Tuesday, August 13, 2019

We need to clean up local body politics

Peter McKenzie has a piece on Newsroom this morning about how local body politics is awash with property developer cash. 70% of all the donations in the 2016 Wellington mayoral election came from property developers. And its pretty obvious what they want in exchange:

That’s particularly important in local government, according to Rashbrooke. “Local government is pretty weak in New Zealand. The one thing they have huge influence over is urban planning - what to build, and where, and with what restrictions.” It’s the kind of decision-making that can have a huge impact on a property developer, says Chapple. “It benefits the donors because the Wellington City Council is making decisions under the regional plan that greatly affect their bottom line.”

It’s the kind of decision-making which will have a huge impact on Cassells’ bottom line in particular. Cassels and his companies have been the driving force behind the controversial $500 million Shelly Bay development in southern Wellington. The Shelly Bay development has had to secure approval from Wellington City Council (WCC) at multiple points over the past five years, including to secure Special Housing Area status in 2015 and to purchase or lease WCC land in Shelly Bay in 2017. After a lengthy court battle, the Shelly Bay development is still trying to get approval to proceed.

Cassels made no identifiable donations to candidates in the 2013 WCC elections; he only began to do so after the Shelly Bay development started making its way through the council approval process.

There's a name for this: corruption. And its not just a Wellington problem. Back in 2007, newly elected Palmerston North Mayor pushed through a private plan change for the benefit of a trust run by one of his donors. It was later revealed that another trust run by that same donor had bankrolled 95% of his campaign. Naylor pinky-promised he wouldn't vote on issues affecting his donors again, but it didn't matter - the donor had already got what they wanted. The nexus of power and poor oversight around local government and zoning decisions invites corruption - just as it does in Australia.

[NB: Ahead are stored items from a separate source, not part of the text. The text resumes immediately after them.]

(** The elements so far, the last one first; a rooted path has no parent. *)
Definition clean_element (rooted : bool) (out : list bytes) (e : bytes) : list bytes :=
  if is_empty e || beq e dot then out
  else if beq e dotdot then
    match out with
    | [] => if rooted then [] else [dotdot]
    | p :: out' => if beq p dotdot then dotdot :: out else out'
    end
  else e :: out.

Definition Clean (path : bytes) : bytes :=
  let rooted := HasPrefix path [Separator] in
  let out := foldl (clean_element rooted) [] (Split path Separator) in
  if rooted then Separator :: JoinByte (reverse out) Separator
  else if is_empty path || bool_decide (out = []) then dot else JoinByte (reverse out) Separator.

(** Empty elements at the front are ignored. *)
Fixpoint Join (elements : list bytes) : bytes :=
  match elements with
  | [] => []
  | e :: rest => if is_empty e then Join rest else Clean (JoinByte elements Separator)
  end.

Example cleaned :
  Clean <$> [B["a/./b//c"]; B["/../a"]; B["../../a/.."]; B["a/.."]; B["/"]; B[""]; B["a/b/../../../c"]; B["/a/b/"]] =
  [B["a/b/c"]; B["/a"]; B["../.."]; B["."]; B["/"]; B["."]; B["../c"]; B["/a/b"]].
Proof. vm_compute. reflexivity. Qed.

(** * Directories (paths.go) *)

Inductive goos := Unix | Darwin.

Record Paths := mkPaths { ConfigFile : bytes; StateDir : bytes }.

Section paths.
Context (os : goos) (user_home : option bytes) (getenv : bytes → bytes).

(** [None]: no home directory is known. *)
Definition home : option bytes := let h := getenv B["HOME"] in if is_empty h then user_home else Some h.

(** The directory that a variable names, or one under home. *)
Definition user_dir (variable : bytes) (default_elements : list bytes) : option bytes :=
  match os with
  | Darwin => (λ h, Join [h; B["Library"]; B["Application Support"]]) <$> home
  | Unix =>
      let v := getenv variable in
      if is_empty v then (λ h, Join (h :: default_elements)) <$> home else Some v
  end.

Definition userConfigDir : option bytes := user_dir B["XDG_CONFIG_HOME"] [B[".config"]].
Definition userStateDir : option bytes := user_dir B["XDG_STATE_HOME"] [B[".local"]; B["state"]].

Definition override (variable : bytes) (other : option bytes) : option bytes :=
  let v := getenv variable in if is_empty v then other else Some v.

Definition DefaultPaths : option Paths :=
  match override B["BURNDROP_CONFIG"] ((λ d, Join [d; AgentConfig.AppName; B["config.toml"]]) <$> userConfigDir) with
  | None => None
  | Some config =>
      match override B["BURNDROP_STATE_DIR"] ((λ d, Join [d; AgentConfig.AppName]) <$> userStateDir) with
      | None => None
      | Some state => Some (mkPaths config state)
      end
  end.
End paths.

Definition IndexFile (p : Paths) : bytes := Join [StateDir p; B["index.json"]].
Definition VaultFile (p : Paths) : bytes := Join [StateDir p; B["vault.age"]].
Definition AuditFile (p : Paths) : bytes := Join [StateDir p; B["audit.log"]].
Definition DotenvFile (p : Paths) : bytes := Join [StateDir p; B[".env"]].

(** An element that stands for itself. *)
Definition plain_element (e : bytes) : Prop := e ≠ [] ∧ e ≠ dot ∧ e ≠ dotdot ∧ Separator ∉ e.

Lemma Split_both p s c : Split (p ++ c :: s) c = Split p c ++ Split s c.
Proof.
  induction p as [|b p IH]; simpl; [by rewrite decide_True|]. rewrite IH.
  destruct (decide (b = c)); [done|]. by destruct (Split p c) as [|x l] eqn:E; [destruct p; simpl in E; repeat case_match|].
Qed.

Lemma JoinByte_snoc l e : JoinByte (l ++ [e]) Separator = (match l with [] => [] | _ => JoinByte l Separator ++ [Separator] end) ++ e.
Proof.
  induction l as [|x l IH]; [done|]. destruct l as [|y l]; [simpl; by rewrite <- app_assoc|].
  change ((x :: y :: l) ++ [e]) with (x :: (y :: l) ++ [e]).
  change (JoinByte (x :: (y :: l) ++ [e]) Separator) with (x ++ Separator :: JoinByte ((y :: l) ++ [e]) Separator).
  rewrite IH. change (JoinByte (x :: y :: l) Separator) with (x ++ Separator :: JoinByte (y :: l) Separator).
  by rewrite <- !app_assoc.
Qed.

(** The name of a file in a directory ends in the name of the file. *)
Lemma Join_file dir : ∃ front, ∀ e, plain_element e → Join [dir; e] = front ++ e.
Proof.
  assert (∀ e, plain_element e → ∀ rooted out, clean_element rooted out e = e :: out) as Hplain.
  { intros e (H1 & H2 & H3 & _) rooted out. unfold clean_element, is_empty, beq. by rewrite !bool_decide_eq_false_2. }
  unfold Join, is_empty. case_bool_decide as Hd.
  - exists []. intros e He. pose proof He as (Hne & _ & _ & Hs). rewrite bool_decide_eq_false_2 by done.
    unfold Clean. change (JoinByte [e] Separator) with e. rewrite (Split_none _ _ Hs). cbn [foldl]. rewrite Hplain by done.
    assert (HasPrefix e [Separator] = false) as ->.
    { apply not_true_is_false. intros Hp. destruct e as [|c e]; [done|]. simpl in Hp. apply Hs. case_bool_decide; [subst; by left|done]. }
    unfold is_empty. by rewrite !bool_decide_eq_false_2.
  - set (rooted := HasPrefix dir [Separator]). set (out := foldl (clean_element rooted) [] (Split dir Separator)).
    exists ((if rooted then [Separator] else []) ++ match reverse out with [] => [] | _ => JoinByte (reverse out) Separator ++ [Separator] end).
    intros e He. pose proof He as (Hne & _ & _ & Hs). unfold Clean. change (JoinByte [dir; e] Separator) with (dir ++ Separator :: e).
    rewrite Split_both, (Split_none _ _ Hs), foldl_app. cbn [foldl].
    assert (HasPrefix (dir ++ Separator :: e) [Separator] = rooted) as -> by (subst rooted; destruct dir as [|c [|d dir]]; done).
    fold out. rewrite Hplain, reverse_cons, JoinByte_snoc by done. destruct rooted; [done|].
    unfold is_empty. rewrite !bool_decide_eq_false_2; [done|done|]. by destruct dir.
Qed.

Definition state_files (p : Paths) : list bytes := [IndexFile p; VaultFile p; AuditFile p; DotenvFile p].

(** The files that the agent keeps its state in are different files, whatever
    the directory is. *)
Lemma state_files_distinct p : NoDup (state_files p).
Proof.
  destruct (Join_file (StateDir p)) as [front Hf].
  assert (state_files p = (front ++.) <$> [B["index.json"]; B["vault.age"]; B["audit.log"]; B[".env"]]) as ->.
  { unfold state_files, IndexFile, VaultFile, AuditFile, DotenvFile. rewrite !Hf; [done|..];
      (split; [discriminate|split; [discriminate|split; [discriminate|set_solver]]]). }
  apply NoDup_fmap_2; [intros x y; apply app_inv_head|]. decided.
Qed.

(** * The configuration file (config.go)

    The library for TOML: a document decodes into a configuration and the keys
    that are no field of it. *)
Class Toml := {
  toml_Decode : bytes → option (Config * list bytes);
  toml_Encode : Config → option bytes;
}.

Definition config_header : bytes :=
  B["# burndrop agent configuration. Values in this file are never secrets;"] ++ [x0a] ++
  B["# the agent key lives in the keychain or an environment variable."] ++ [x0a; x0a].

(** A document that was encoded decodes to the same, comments before it or
    not; every text of a document is UTF-8. *)
Definition config_texts (c : Config) : list bytes :=
  let b := AgentConfig.Backends c in
  [AgentConfig.Relay c; AgentConfig.PageOrigin c; AgentConfig.AgentKey c; AgentConfig.Storage c; AgentConfig.cfg_DefaultTTL c;
   AgentConfig.cfg_DefaultRetention c; AgentConfig.RevealPassword c; AgentConfig.Audit_Path c] ++
  AgentConfig.AllowedCommands (AgentConfig.RunWithSecret c) ++
  [AgentConfig.kc_Service (AgentConfig.c_Keychain b);
   AgentConfig.ac_Path (AgentConfig.c_AgeVault b); AgentConfig.ac_IdentityFile (AgentConfig.c_AgeVault b);
   AgentConfig.ac_PassphraseEnv (AgentConfig.c_AgeVault b); AgentConfig.dc_Path (AgentConfig.c_Dotenv b);
   AgentConfig.oc_Vault (AgentConfig.c_OnePassword b); AgentConfig.oc_Account (AgentConfig.c_OnePassword b);
   AgentConfig.bc_SessionEnv (AgentConfig.c_Bitwarden b);
   AgentConfig.vc_Address (AgentConfig.c_Vault b); AgentConfig.vc_Mount (AgentConfig.c_Vault b); AgentConfig.vc_Path (AgentConfig.c_Vault b);
   AgentConfig.vc_Namespace (AgentConfig.c_Vault b); AgentConfig.vc_TokenEnv (AgentConfig.c_Vault b);
   AgentConfig.ic_ProjectID (AgentConfig.c_Infisical b); AgentConfig.ic_Environment (AgentConfig.c_Infisical b);
   AgentConfig.ic_Path (AgentConfig.c_Infisical b); AgentConfig.pc_Project (AgentConfig.c_Doppler b);
   AgentConfig.pc_Config (AgentConfig.c_Doppler b); AgentConfig.wc_Region (AgentConfig.c_AWS b);
   AgentConfig.wc_Profile (AgentConfig.c_AWS b); AgentConfig.wc_Prefix (AgentConfig.c_AWS b);
   AgentConfig.gc_Project (AgentConfig.c_GCP b); AgentConfig.gc_Prefix (AgentConfig.c_GCP b);
   AgentConfig.zc_VaultName (AgentConfig.c_Azure b); AgentConfig.zc_Prefix (AgentConfig.c_Azure b)].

What to do about it? There are obvious measures. Greater transparency - down to $50 or $100, rolling disclosure so we can see who is being bought and when, a cap on individual donations to limit the power of the rich and encourage fundraising from small donors. There's also just outright public funding (used in Canada) or "Democracy vouchers" (used in Seattle), where everyone can assign money to a candidate of their choice. To that, I'd chuck in outlawing local body members from discussing or voting on issues where donor's interests may be impacted - making such donations effectively self-defeating.

Politicians will complain, but ultimately this is a question of who we want our local body politicians to work for: us, or property developers. Of whether we want our local government to be honest, or corrupt. And the answer to those questions ought to be obvious.